Not a bad try. But you want to show $|x_{n+1}-l|\le \epsilon$ so you should start your inequality with that instead of $|x_n-l|$. Also when you break up the absolute value into two pieces, use what you know about the size of $|x_n-l|$ and $|x_n-x_{n+1}|$. I'm not sure why you introduced "x", what is it?

The x is the first term of the sequence

if I do x_n - x_(n+1) = x_1, x_2, x_3 ... x_n - (x_2, x_3, x_4... x_(n+1))

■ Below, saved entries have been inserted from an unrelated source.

(** * Advertisement reconciliation of the autoretrieve provider

    A shallow embedding of [autoretrieve/autoretrieve.go]: the context-ID
    codec ([makeContextID], [readContextID]), the multihash iterator
    ([NewIterator], [Iterator.Next]) and one tick of [Provider.Run], with the
    properties the specification states about them.

    Conventions.
    - Go's [uint] is taken at 64 bits and modelled as [Z] with the wrap-around
      written out ([uint]); [uint32(x)] is [uint32 x]; a byte is a [Z] below 256.
    - A Go call that returns [(T, error)] returns a [result T]; a run-time
      panic (slice bounds out of range) is the third constructor [Panic].
    - The tables are lists of rows in insertion order. A statement on the
      database can fail: whether it does is decided by an oracle
      ([Database] for the ledger, [query_error] for the catalog), and a
      [Create] is refused besides when it breaks the declared constraint.
    - The clock is read once for each autoretrieve, when its turn comes;
      the readings of a tick are a function of the position in the list.
    - Packages outside the repository ([peer], [cid]) are interfaces
      ([PeerLib], [CidLib]); every general theorem holds for every instance.
    - Debug and info log lines are not modelled; warnings and errors are,
      without the values they print, the CID string of a parse warning
      apart. *)

From Stdlib Require Import String Ascii ZArith List Bool Lia.
Import ListNotations.
Local Open Scope Z_scope.

(** ** Machine integers and bytes *)

Definition uint (x : Z) : Z := x mod 2 ^ 64.
Definition uint32 (x : Z) : Z := x mod 2 ^ 32.
Definition byte (x : Z) : Z := x mod 2 ^ 8.

(** ** Results of fallible calls *)

Inductive result (A : Type) : Type :=
| Ok (a : A)
| Err (msg : string)
| Panic (msg : string).
Arguments Ok {A} a.
Arguments Err {A} msg.
Arguments Panic {A} msg.

Definition bind {A B} (r : result A) (k : A -> result B) : result B :=
  match r with
  | Ok a => k a
  | Err m => Err m
  | Panic m => Panic m
  end.
(** X18: the [print] in the handler is not guarded: when [os.remove]
    raises for the stale log and the [print] raises [e'] in turn,
    [clean_old_logs] raises [e'], after the [os.stat], the [os.remove]
    and the attempted [print]. *)
Theorem clean_old_logs_raises_when_print_fails
    st before after mtime e fs1 e' fs2 :
  path_exists LOG_DIR (fst st) = true ->
  listdir LOG_DIR (fst st) = Return (before ++ the_log :: after) ->
  Forall (fun fname => fname <> the_log) before ->
  st_mtime log_path (fst st) = Return mtime ->
  lt mtime (minus (time_time (fst st)) (2 * 86400)) = true ->
  os_remove log_path (fst st) = (Raise e, fs1) ->
  print (lit "删除旧日志失败 " ++ lit "trading_system.log" ++ lit ": "
         ++ str e) fs1
  = (Raise e', fs2) ->
  LogConfig.clean_old_logs LOG_DIR path_exists listdir time_time st_mtime
    os_remove lt minus print st
  = (Raise e',
     (fs2, snd st ++ [Stat log_path; Remove log_path;
                      Print (lit "删除旧日志失败 "
                             ++ lit "trading_system.log" ++ lit ": "
                             ++ str e)])).
Proof.
  intros Hexists Hlist Hbefore Hstat Hstale Hremove Hprint.
  assert (Hsweep :
            sweep (time_time (fst st)) (before ++ the_log :: after) st
            = (Raise e',
               (fs2, snd st ++ [Stat log_path; Remove log_path;
                                Print (lit "删除旧日志失败 "
                                       ++ lit "trading_system.log"
                                       ++ lit ": " ++ str e)]))).
  { clear Hlist.
    induction Hbefore as [|fname before Hother _ IH]; cbn [List.app].
    - rewrite sweep_the_log, Hstat, Hstale, Hremove, Hprint.
      now rewrite <- !app_assoc.
    - rewrite sweep_other by exact Hother. exact IH. }
  unfold LogConfig.clean_old_logs. rewrite Hexists, Hlist. exact Hsweep.
Qed.
Lemma applied_moves_alternate (gid : string) (es : list Event) :
  ∀ s g,
  Forall (isMoveOn gid) es →
  JsMap.get gid (activeGames s) = Some g →
  alternates (currentTurn g) (appliedMoves gid es s)
  ∧ ∃ g', JsMap.get gid (activeGames (run es s).1) = Some g'
          ∧ (winner g' = None →
             currentTurn g'
             = Nat.iter (length (appliedMoves gid es s)) flipTurn (currentTurn g)).
Proof.
  induction es as [|e es IH]; intros s g Hes Hg.
  { split; [done|]. by exists g. }
  apply Forall_cons in Hes as [He Hes].
  destruct e as [uuid now sock [| | | | |gameId col| |]| |]; try done.
  simpl in He. subst gameId. cbn [run step handle appliedMoves].
  destruct (makeMove_cases sock gid col s g Hg)
    as [(msg & Hrej & _)|(Hnone & Hturn & _ & _ & g1 & Hg1 & _ & Hchg & _ & Hnext)].
  - rewrite Hrej. cbn [fst]. rewrite Hg, decide_False by (by intros []).
    destruct (IH s g Hes Hg) as [Halt Hfin]. destruct (run es s). done.
  - destruct (makeMove sock gid col s) as [s1 out1]. cbn [fst] in *.
    rewrite Hg, Hg1, decide_True by done.
    destruct Hnext as [[Hw1 Ht1]|[Hw1 Ht1]].
    + destruct (IH s1 g1 Hes Hg1) as [Halt (g' & Hg' & Hfin)].
      rewrite Ht1 in Halt, Hfin. destruct (run es s1) as [s2 out2]. cbn [fst] in *.
      split; [done|]. exists g'. split; [done|]. intros Hw'.
      rewrite (Hfin Hw'). cbn [length]. by rewrite Nat.iter_succ_r.
    + destruct (finished_game_rejects gid es s1 g1 Hes Hg1 Hw1) as [-> ->].
      cbn [fst]. split; [done|]. exists g1. split; [done | done].
Qed.


(** ** The boards the server holds *)

Lemma boardsOfPlay_set (s : Server) (gid : string) (g : GameData) :
  boardsOfPlay s → wellShaped (board g) ∧ settled (board g) →
  ∀ k g', JsMap.get k (JsMap.set gid g (activeGames s)) = Some g' →
          wellShaped (board g') ∧ settled (board g').
Proof.
  intros Hs Hg k g'. rewrite get_set. case_decide; [by intros [= <-] | apply Hs].
Qed.

Lemma boardsOfPlay_delete (s : Server) (gid : string) :
  boardsOfPlay s →
  ∀ k g', JsMap.get k (JsMap.delete gid (activeGames s)) = Some g' →
          wellShaped (board g') ∧ settled (board g').
Proof.
  intros Hs k g'. rewrite get_delete. case_decide; [done | apply Hs].
Qed.

Lemma boardsOfPlay_makeMove (sock gid : string) (col : Z) (s : Server) :
  boardsOfPlay s → boardsOfPlay (makeMove sock gid col s).1.
Proof.
  intros Hs k g'.
  destruct (JsMap.get gid (activeGames s)) as [g|] eqn:Hg;
    [|unfold makeMove; rewrite Hg; apply Hs].
  destruct (Hs _ _ Hg) as [Hshape Hsettled].
  destruct (decide (k = gid)) as [->|Hne].
  - intros Hg'. destruct (decide (board g' = board g)) as [->|Hchg]; [done|].
    destruct (makeMove_applies_dropToken sock gid col s g g' Hg Hg' Hchg)
      as [_ Hdrop].
    split; [|by eapply settled_dropToken].
    apply dropToken_Some in Hdrop as (_ & _ & ->). by apply wellShaped_setCell.
  - assert (Hsame : JsMap.get k (activeGames (makeMove sock gid col s).1)
                    = JsMap.get k (activeGames s)).
    { unfold makeMove. rewrite Hg. cbv zeta.
      repeat case_match; simpl; try done; by apply get_set_ne. }
    rewrite Hsame. apply Hs.
Qed.

Lemma boardsOfPlay_step (e : Event) (s : Server) :
  boardsOfPlay s → boardsOfPlay (step e s).1.
Proof.
  intros Hs.
  destruct e as [uuid now sock m|h|k]; [destruct m|..]; cbn [step handle];
    try (by apply boardsOfPlay_makeMove);
    unfold joinLobby, sendChallenge, acceptChallenge, declineChallenge, joinGame,
      forfeitGame, disconnect, fireTimer, resume;
    repeat case_match; cbn [fst]; try done;
    intros k' g'; cbn [activeGames with_activeGames with_activeChallenges
                       with_onlineUsers clearTimeout];
    rewrite ?clearTimeouts_activeGames; cbn [activeGames with_onlineUsers];
    try apply Hs;
    try (by apply boardsOfPlay_delete);
    try (apply boardsOfPlay_set; [done|]; cbn [board];
         first [ split; [apply wellShaped_empty | apply settled_empty]
               | by eapply Hs ]).
Qed.

(** In every state the server reaches, the board of every session is one
    on which [isBoardFull] is exact: six rows of seven cells, no token
    above an empty cell. *)
Lemma session_boards_are_boards_of_play (es : list Event) :
  boardsOfPlay (run es initialServer).1.
Proof.
  assert (Hrun : ∀ s, boardsOfPlay s → boardsOfPlay (run es s).1).
  { induction es as [|e es IH]; intros s Hs; [done|]. cbn [run].
    pose proof (boardsOfPlay_step e s Hs) as Hstep.
    destruct (step e s) as [s1 out1]. specialize (IH s1 Hstep).
    by destruct (run es s1). }
  apply Hrun. by intros gid g.
Qed.

(** ** C6: sending a challenge *)

Lemma set_fresh {V} (m : list (string * V)) (k : string) (v : V) :
  JsMap.get k m = None → JsMap.set k v m = m ++ [(k, v)].
Proof.
  induction m as [|[k0 v0] m IH]; [done|]; simpl.
  case_decide; [done|]. intros Hm. by rewrite IH.
Qed.

(** Against C6 as the specification words it: a connection that
    challenges itself is both parties, so the two user ids are equal, and
    yet the challenge is created, its timer armed and the event sent. *)
Lemma C6_self_challenge_is_created :
  (∃ challenger opponent,
     JsMap.get "A" (onlineUsers lobbyOfThree) = Some challenger
     ∧ JsMap.get "A" (onlineUsers lobbyOfThree) = Some opponent
     ∧ ou_userId challenger = ou_userId opponent)
  ∧ sendChallenge "c2" "A" "A" "alice" lobbyOfThree ≠ (lobbyOfThree, [])
  ∧ activeChallenges (sendChallenge "c2" "A" "A" "alice" lobbyOfThree).1
    = [("c2", mkChallenge "c2" "A" "alice" "ua" "A" "alice" "ua" 0)]
  ∧ timers (sendChallenge "c2" "A" "A" "alice" lobbyOfThree).1 !! 0%nat
    = Some (mkTimer 10000 (ChallengeExpiry "A" "A" "c2"))
  ∧ (sendChallenge "c2" "A" "A" "alice" lobbyOfThree).2
    = [ Emit (ToRoom "A") (ChallengeReceived "A" "alice" "A" "c2");
        Log "alice challenged alice" ].
Proof.
  split_and!; [| | by vm_compute..].
  - exists (mkOnlineUser "A" "ua" "alice"), (mkOnlineUser "A" "ua" "alice").
    by vm_compute.
  - intros Heq. apply (f_equal snd) in Heq. vm_compute in Heq. discriminate.
Qed.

how do I evaluate $|x_n-x_{n+1}|$? I have no idea of it's size

If $\{x_n\}$ converges to L, then, given any $\epsilon>0$, there exist N such that if n> N then $|x_n- L|< \epsilon$. Here, your second sequence, lets call it $\{a_m\}$ has the property that $a_m= x_{n+1}$. Do you see that, for the same $\epsilon$, we can our new "N" to be the old N plus 1?

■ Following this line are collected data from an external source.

Lemma insert_disclosure_hit (pids : list uuid) (tbl : list Disclosures.disclosure)
    (pid : uuid) (d : Worker.disclosure_record) (r : Disclosures.disclosure) :
  find (Worker.same_disclosure pid d) tbl = Some r ->
  Worker.insert_disclosure pids tbl pid d = inr (tbl, Disclosures.id r, Worker.Skipped).
Proof. intros H. unfold Worker.insert_disclosure. now rewrite H. Qed.

Lemma same_disclosure_new (i pid : uuid) (d : Worker.disclosure_record) :
  Worker.same_disclosure pid d (Worker.new_disclosure i pid d) = true.
Proof.
  unfold Worker.same_disclosure, Worker.new_disclosure. simpl.
  now rewrite Nat.eqb_refl, !String.eqb_refl.
Qed.

(** Whatever the insert returns on success, the table only grew, the
    disclosure is now found under the id returned, and that id is in the
    table. *)
Lemma insert_disclosure_inr pids tbl pid d ds did o :
  Worker.insert_disclosure pids tbl pid d = inr (ds, did, o) ->
  (exists added, ds = tbl ++ added)
  /\ (exists r, find (Worker.same_disclosure pid d) ds = Some r /\ Disclosures.id r = did)
  /\ In did (map Disclosures.id ds).
Proof.
  unfold Worker.insert_disclosure.
  destruct (find _ tbl) as [r|] eqn:Hfind.
  - intros H. inversion H; subst. split; [exists []; now rewrite app_nil_r|].
    split; [exists r; auto|]. apply find_some in Hfind. apply in_map. tauto.
  - destruct (Disclosures.insert _ _ _) as [e|tbl'] eqn:Hins; [discriminate|].
    intros H. inversion H; subst. unfold Disclosures.insert in Hins.
    checks Hins. inversion Hins; subst.
    split; [eexists; reflexivity|]. split.
    + exists (Worker.new_disclosure (Worker.fresh_id (map Disclosures.id tbl)) pid d).
      split; [|reflexivity].
      rewrite find_app_miss by assumption. simpl. now rewrite same_disclosure_new.
    + rewrite map_app. apply in_or_app. right. now left.
Qed.

(** *** Trades *)

Lemma trades_insert_inr pids dids tbl NEW tbl' :
  Trades.insert pids dids tbl NEW = inr tbl' ->
  tbl' = tbl ++ [NEW]
  /\ Trades.row_hash NEW <> None
  /\ Trades.row_hash_free (Trades.row_hash NEW) tbl = true
  /\ ~ In (Trades.id NEW) (map Trades.id tbl).
Proof.
  unfold Trades.insert. intros H. checks H. inversion H; subst.
  repeat split; try assumption.
  - destruct (Trades.row_hash NEW); [discriminate | discriminate].
  - apply negb_true_iff in Hc4. intros Hin. apply id_in_In in Hin. congruence.
Qed.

(This is a different method than ArcanaNoir's. Both will work.)

No, I don't see that - I mean it kind of makes sense, but I'm not all that convinced.

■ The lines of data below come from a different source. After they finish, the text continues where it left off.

(** * SpongeQuant (QTavern) orchestration core: a shallow embedding of [app.py]

    The development follows the layout of the source file:
    - [Py]      : the Python built-ins the program relies on (string methods,
                  [int()], [os.path.join]), on byte strings;
    - [Sys]     : the world the program acts on (the set of existing paths and
                  the external calls made so far) and the interface of
                  the external collaborators (child processes, the model hub,
                  the quantization libraries);
    - [Gen]     : generators, as a small monad with yielded items, exceptions
                  and world passing;
    - [App]     : the functions of [app.py], one definition per function;
    - [Sample]  : concrete collaborators, to run the program on examples;
    - [Notions] : the vocabulary of the statements;
    - the lemmas, grouped by component, and the properties of the
      specification, each after the lemmas it rests on. *)

From Stdlib Require Import String Ascii List Arith ZArith Bool Lia.
From Stdlib Require Import DecimalString.
Import ListNotations.
Local Open Scope list_scope.
Local Open Scope string_scope.

Set Implicit Arguments.

(* ================================================================== *)
(** * Python built-ins *)
(* ================================================================== *)
Module Py.

(** Strings are byte strings; the case mappings, the whitespace class, the
    digits of [int()] and the escapes of [repr()] are those of ASCII, which is
    what the program's inputs (model identifiers, quant-type tokens,
    comma-separated numbers) are made of. On a string of ASCII characters
    ([is_ascii]) the definitions below are Python's. *)

Fixpoint is_ascii (s : string) : bool :=
  match s with
  | EmptyString => true
  | String c r => Nat.ltb (nat_of_ascii c) 128 && is_ascii r
  end.

Definition is_space (c : ascii) : bool :=
  let n := nat_of_ascii c in
  (Nat.leb 9 n && Nat.leb n 13) || (Nat.leb 28 n && Nat.leb n 32).

Definition upper_char (c : ascii) : ascii :=
  let n := nat_of_ascii c in
  if Nat.leb 97 n && Nat.leb n 122 then ascii_of_nat (n - 32) else c.

Definition lower_char (c : ascii) : ascii :=
  let n := nat_of_ascii c in
  if Nat.leb 65 n && Nat.leb n 90 then ascii_of_nat (n + 32) else c.

Fixpoint map_chars (f : ascii -> ascii) (s : string) : string :=
  match s with
  | EmptyString => EmptyString
  | String c r => String (f c) (map_chars f r)
  end.

(** [str.upper()] and [str.lower()]. *)
Definition upper : string -> string := map_chars upper_char.
Definition lower : string -> string := map_chars lower_char.

(** [str.lstrip()], [str.rstrip()], [str.strip()]. *)
Fixpoint lstrip (s : string) : string :=
  match s with
  | EmptyString => EmptyString
  | String c r => if is_space c then lstrip r else s
  end.

Fixpoint rstrip (s : string) : string :=
  match s with
  | EmptyString => EmptyString
  | String c r =>
      match rstrip r with
      | EmptyString => if is_space c then EmptyString else String c EmptyString
      | r' => String c r'
      end
  end.

Definition strip (s : string) : string := rstrip (lstrip s).

(** Truthiness of a string: [if s:]. *)
Definition truthy (s : string) : bool :=
  match s with EmptyString => false | _ => true end.

(** [s.startswith(p)] and [s.endswith(p)]. *)
Definition startswith (p s : string) : bool := String.prefix p s.

Definition endswith (p s : string) : bool :=
  let n := String.length s in
  let k := String.length p in
  Nat.leb k n && String.eqb (substring (n - k) k s) p.

(** [s.split(sep)] for a one-character separator: always at least one
    field. *)
Fixpoint split (sep : ascii) (s : string) : list string :=
  match s with
  | EmptyString => [EmptyString]
  | String c r =>
      if Ascii.eqb c sep then EmptyString :: split sep r
      else match split sep r with
           | [] => [String c EmptyString]
           | f :: fs => String c f :: fs
           end
  end.

(** [s.split(sep, 1)]: cut at the first separator only. *)
Fixpoint split1 (sep : ascii) (s : string) : list string :=
  match s with
  | EmptyString => [EmptyString]
  | String c r =>
      if Ascii.eqb c sep then [EmptyString; r]
      else match split1 sep r with
           | [] => [String c EmptyString]
           | f :: fs => String c f :: fs
           end
  end.

(** [s.split("/")[-1]]. *)
Definition last_segment (s : string) : string :=
  List.last (split "/" s) EmptyString.

(** [s.replace(" ", "")]. *)
Fixpoint remove_spaces (s : string) : string :=
  match s with
  | EmptyString => EmptyString
  | String c r =>
      if Ascii.eqb c " " then remove_spaces r else String c (remove_spaces r)
  end.

(** Iterating over a string yields its characters, each a string of length
    one. *)
Fixpoint chars (s : string) : list string :=
  match s with
  | EmptyString => []
  | String c r => String c EmptyString :: chars r
  end.

(** [s.splitlines()]: the line boundaries are LF, CR, CR LF, VT, FF, FS, GS
    and RS; no empty last line is produced for a trailing boundary. *)
Definition is_linebreak (c : ascii) : bool :=
  let n := nat_of_ascii c in
  (Nat.leb 10 n && Nat.leb n 13) || (Nat.leb 28 n && Nat.leb n 30).

Fixpoint splitlines_from (cur : string) (s : string) : list string :=
  match s with
  | EmptyString => if truthy cur then [cur] else []
  | String c r =>
      if is_linebreak c then
        match c, r with
        | "013"%char, String "010"%char r' => cur :: splitlines_from EmptyString r'
        | _, _ => cur :: splitlines_from EmptyString r
        end
      else splitlines_from (cur ++ String c EmptyString) r
  end.

Definition splitlines (s : string) : list string := splitlines_from EmptyString s.

(** [str(n)] for an integer. *)
Definition str_int (n : Z) : string := NilZero.string_of_int (Z.to_int n).

(** [str(b)] for a boolean. *)
Definition str_bool (b : bool) : string := if b then "True" else "False".

(** [int(s)], base ten: surrounding whitespace, an optional sign, then
    decimal digits, where single underscores may separate digits. *)
Definition digit_of (c : ascii) : option Z :=
  let n := nat_of_ascii c in
  if Nat.leb 48 n && Nat.leb n 57 then Some (Z.of_nat (n - 48)) else None.

(** [digits acc after_digit s]: [after_digit] tells that the previous
    character was a digit, so that an underscore or the end is allowed. *)
Fixpoint digits (acc : Z) (after_digit : bool) (s : string) : option Z :=
  match s with
  | EmptyString => if after_digit then Some acc else None
  | String c r =>
      match digit_of c with
      | Some d => digits (10 * acc + d) true r
      | None =>
          if Ascii.eqb c "_" && after_digit then digits acc false r else None
      end
  end.

Definition int (s : string) : option Z :=
  match strip s with
  | String "-" r => option_map Z.opp (digits 0 false r)
  | String "+" r => digits 0 false r
  | r => digits 0 false r
  end.

(** [os.path.join(a, b)] on POSIX. *)
Definition path_join (a b : string) : string :=
  if startswith "/" b then b
  else if negb (truthy a) || endswith "/" a then a ++ b
  else a ++ "/" ++ b.

(** [s[n:]]. *)
Definition drop (n : nat) (s : string) : string :=
  substring n (String.length s - n) s.

(** [" ".join(l)]. *)
Definition join_spaces (l : list string) : string := String.concat " " l.

(** The line feed and the double quote, which string literals cannot hold. *)
Definition nl : string := String (ascii_of_nat 10) EmptyString.
Definition dq : string := String (ascii_of_nat 34) EmptyString.

(** [repr(s)]: [s] between apostrophes, or between double quotes when it
    holds an apostrophe and no double quote; the backslash and the enclosing
    quote are escaped, the control characters are written [\n], [\r], [\t]
    or [\xNN]. *)
Fixpoint has_char (c : ascii) (s : string) : bool :=
  match s with
  | EmptyString => false
  | String d r => Ascii.eqb d c || has_char c r
  end.

Definition hex_digit (n : nat) : ascii :=
  ascii_of_nat (if Nat.ltb n 10 then 48 + n else 87 + n).

Definition escape (quote c : ascii) : string :=
  let n := nat_of_ascii c in
  let backslash := ascii_of_nat 92 in
  if Nat.eqb n 92 then String backslash (String backslash EmptyString)
  else if Ascii.eqb c quote then String backslash (String c EmptyString)
  else if Nat.eqb n 10 then String backslash "n"
  else if Nat.eqb n 13 then String backslash "r"
  else if Nat.eqb n 9 then String backslash "t"
  else if Nat.ltb n 32 || Nat.eqb n 127 then
    String backslash
      (String "x" (String (hex_digit (n / 16)) (String (hex_digit (n mod 16)) EmptyString)))
  else String c EmptyString.

Fixpoint escape_all (quote : ascii) (s : string) : string :=
  match s with
  | EmptyString => EmptyString
  | String c r => escape quote c ++ escape_all quote r
  end.

Definition repr (s : string) : string :=
  let quote := if has_char "'" s && negb (has_char (ascii_of_nat 34) s)
               then ascii_of_nat 34 else "'"%char in
  String quote (escape_all quote s ++ String quote EmptyString).

(** The text of the [ValueError] of [int(s)]: it shows the first 200
    characters of [repr(s)]. *)
Definition int_error (s : string) : string :=
  "invalid literal for int() with base 10: " ++ substring 0 200 (repr s).

End Py.

(* ================================================================== *)
(** * The world and the external collaborators *)
(* ================================================================== *)
Module Sys.

(** Python exceptions: the class, as far as [except] clauses tell classes
    apart, and the text [str(e)] that the program formats into the
    transcript. All are subclasses of [Exception]. *)
Inductive ExnKind := ImportError | ValueError | OSError | RuntimeError.

Record Exn := mkExn { kind : ExnKind; message : string }.

Definition is_import_error (e : Exn) : bool :=
  match kind e with ImportError => true | _ => false end.

(** A Python float is only parsed, handed to a library and printed, never
    computed with: it is represented by its canonical [repr]. *)
Record PyFloat := mkFloat { float_repr : string }.

(** The file system is the set of paths that exist, each under a name the
    way the program writes names (from the working directory, or from the
    root); the program only asks for existence, lists a directory and deletes
    trees. Names are resolved as on a POSIX file system without symbolic
    links. The place of the working directory under the root is not part of
    the model, so a name from the root and a name from the working directory
    never designate the same place; nor is the kind of a path, so a name that
    goes on after a regular file ([file/], [file/..]) is resolved as if the
    file were a directory. *)
Definition FS := list string.

(** The name of a directory entry: not empty, not [.] or [..], without [/]. *)
Fixpoint has_slash (s : string) : bool :=
  match s with
  | EmptyString => false
  | String c r => Ascii.eqb c "/" || has_slash r
  end.

Definition ordinary (s : string) : bool :=
  negb (String.eqb s "" || String.eqb s "." || String.eqb s "..").

Definition is_name (s : string) : bool := ordinary s && negb (has_slash s).

(** A path name is read segment by segment from the working directory, or
    from the root when it starts with [/]. The position reached is a stack of
    names, innermost first; [..] on the stack are steps above the working
    directory and [/] at its bottom is the root. An empty segment or [.]
    stays where it is, [..] goes to the parent. *)
Definition step (stack : list string) (seg : string) : list string :=
  if String.eqb seg "" || String.eqb seg "." then stack
  else if String.eqb seg ".." then
    match stack with
    | [] => [".."]
    | top :: below =>
        if String.eqb top ".." then ".." :: stack
        else if String.eqb top "/" then stack
        else below
    end
  else seg :: stack.

Definition start (p : string) : list string :=
  if Py.startswith "/" p then ["/"] else [].

(** The place a path name designates, outermost name first. *)
Definition norm (p : string) : list string :=
  rev (fold_left step (Py.split "/" p) (start p)).

Definition same_place (a b : list string) : bool :=
  if list_eq_dec string_dec a b then true else false.

(** Two names of the same place. *)
Definition same_path (a b : string) : bool := same_place (norm a) (norm b).

(** [holds fs n]: an entry of the file system is at place [n]. *)
Definition holds (fs : FS) (n : list string) : bool :=
  existsb (fun e => same_place (norm e) n) fs.

(** The working directory, its ancestors and the root are always there. *)
Definition present (fs : FS) (stack : list string) : bool :=
  match stack with
  | [] => true
  | top :: _ => String.eqb top ".." || String.eqb top "/" || holds fs (rev stack)
  end.

(** Following the segments: [..] can only be taken from a place that is
    there, and the place reached at the end has to be there. *)
Fixpoint reach (fs : FS) (stack : list string) (segs : list string) : bool :=
  match segs with
  | [] => present fs stack
  | seg :: rest =>
      (if String.eqb seg ".." then present fs stack else true)
      && reach fs (step stack seg) rest
  end.

(** [os.path.exists(p)]; the empty name designates nothing. *)
Definition path_exists (p : string) (fs : FS) : bool :=
  Py.truthy p && reach fs (start p) (Py.split "/" p).

Definition touch (p : string) (fs : FS) : FS :=
  if path_exists p fs then fs else p :: fs.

Have you learned about Cauchy sequences?

At any rate, you know $|x_n-l|<\epsilon$ for all n>N. Well if n>N, isn't n+1 > N?

Have you learned about Cauchy sequences?

At any rate, you know $|x_n-l|<\epsilon$ for all n>N. Well if n>N, isn't n+1 > N?
I have not learned about Cauchy sequences, all we have done is the definition of convergence and this is a question on my problem sheet.

I agree with the highlighted part, but I do not see how it helps.

thanks,

Dick
Homework Helper
Maybe I just don't get what you don't get, but if

At any rate, you know $|x_n-l|<\epsilon$ for all n>N. Well if n>N, isn't n+1 > N?

doesn't that mean $|x_{n+1}-l|<\epsilon$? It's really simpler than what you think.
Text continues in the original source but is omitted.